Stored data entries:
(** ** The hooks a registry knows *)

Lemma elem_of_cons_other (hook h : string) l : hook <> h -> hook ∈ h :: l <-> hook ∈ l.
Proof. intros Hne. rewrite elem_of_cons. split; [by intros [?|?]|by right]. Qed.

Lemma init_lookup (l : list string) hook st :
  registry (foldl (fun s h => create h s) st l) !! hook =
    match registry st !! hook with
    | Some ledger => Some ledger
    | None => if bool_decide (hook ∈ l) then Some [] else None
    end.
Proof.
  unfold HookLedger. revert st. induction l as [|h l IH]; intros st; simpl.
  - by destruct (_ !! hook).
  - rewrite IH. unfold create, HookLedger.
    destruct (_ !! h) as [ledger|] eqn:Hh.
    + destruct (_ !! hook) as [ledger'|] eqn:Hhook; [done|].
      destruct (decide (hook = h)) as [->|Hne];
        [pose proof (eq_trans (eq_sym Hh) Hhook) as Hcontra; discriminate Hcontra|].
      by rewrite (bool_decide_ext _ _ (elem_of_cons_other hook h l Hne)).
    + simpl. destruct (decide (hook = h)) as [->|Hne].
      * rewrite lookup_insert_eq, Hh.
        rewrite bool_decide_eq_true_2; [done|]. by left.
      * rewrite lookup_insert_ne by done.
        destruct (_ !! hook); [done|].
        by rewrite (bool_decide_ext _ _ (elem_of_cons_other hook h l Hne)).
Qed.

Lemma new_lookup w hook :
  registry (new w) !! hook = if bool_decide (hook ∈ hooks) then Some [] else None.
Proof. unfold new, init. rewrite init_lookup. simpl. by rewrite lookup_empty. Qed.

Lemma new_hook_exists w hook : hook_exists hook (new w) = bool_decide (hook ∈ hooks).
Proof.
  pose proof (new_lookup w hook) as Hlook.
  unfold hook_exists. destruct (bool_decide (hook ∈ hooks)).
  - apply bool_decide_eq_true_2. eexists. exact Hlook.
  - apply bool_decide_eq_false_2. intros [x Hx].
    pose proof (eq_trans (eq_sym Hx) Hlook) as Hcontra. discriminate Hcontra.
Qed.

(** A new registry knows the hooks of its list and no other, each without
    handlers, and leaves the environment as it finds it. *)
Theorem new_registry_knows_core_hooks w hook :
  world (new w) = w /\
  registry (new w) !! hook = (if bool_decide (hook ∈ hooks) then Some [] else None) /\
  hook_exists hook (new w) = bool_decide (hook ∈ hooks).
Proof.
  split; [|split; [apply new_lookup|apply new_hook_exists]].
  assert (Hgen : forall l st, world (foldl (fun s h => create h s) st l) = world st).
  { induction l as [|h l IH]; intros st; simpl; [done|]. rewrite IH. unfold create.
    by destruct (registry st !! h). }
  unfold new, init. by rewrite Hgen.
Qed.

(** [create] leaves a hook that exists as it is, handlers included; it
    makes a new hook known, and a handler can then be registered on it
    without a diagnostic. *)
Theorem create_adds_hook_once hook h o st :
  (hook_exists hook st = true -> create hook st = st) /\
  (hook_exists hook st = false ->
     hook_exists hook (create hook st) = true /\
     registry (create hook st) !! hook = Some [] /\
     world (snd (on hook h o (create hook st))) = world st /\
     registry (snd (on hook h o (create hook st))) !! hook =
       Some [(h, registration_of hook h o [])]).
Proof.
  unfold hook_exists, create. split; intros Hex.
  - apply bool_decide_eq_true in Hex as [l Hl]. unfold HookLedger in *. by rewrite Hl.
  - apply bool_decide_eq_false in Hex. rewrite <- eq_None_not_Some in Hex.
    unfold HookLedger in *. rewrite Hex.
    assert (Hl : registry (with_ledger hook [] st) !! hook = Some [])
      by apply with_ledger_lookup.
    split; [apply bool_decide_eq_true; eexists; exact Hl|]. split; [done|].
    rewrite (on_known _ _ _ _ _ Hl). split; [done|]. simpl. apply lookup_insert_eq.
Qed.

▶ _What you should do_
Extract each line from the entries above that contains the string "induction".

▶ _Result below_
  unfold HookLedger. revert st. induction l as [|h l IH]; intros st; simpl.
  { induction l as [|h l IH]; intros st; simpl; [done|]. rewrite IH. unfold create.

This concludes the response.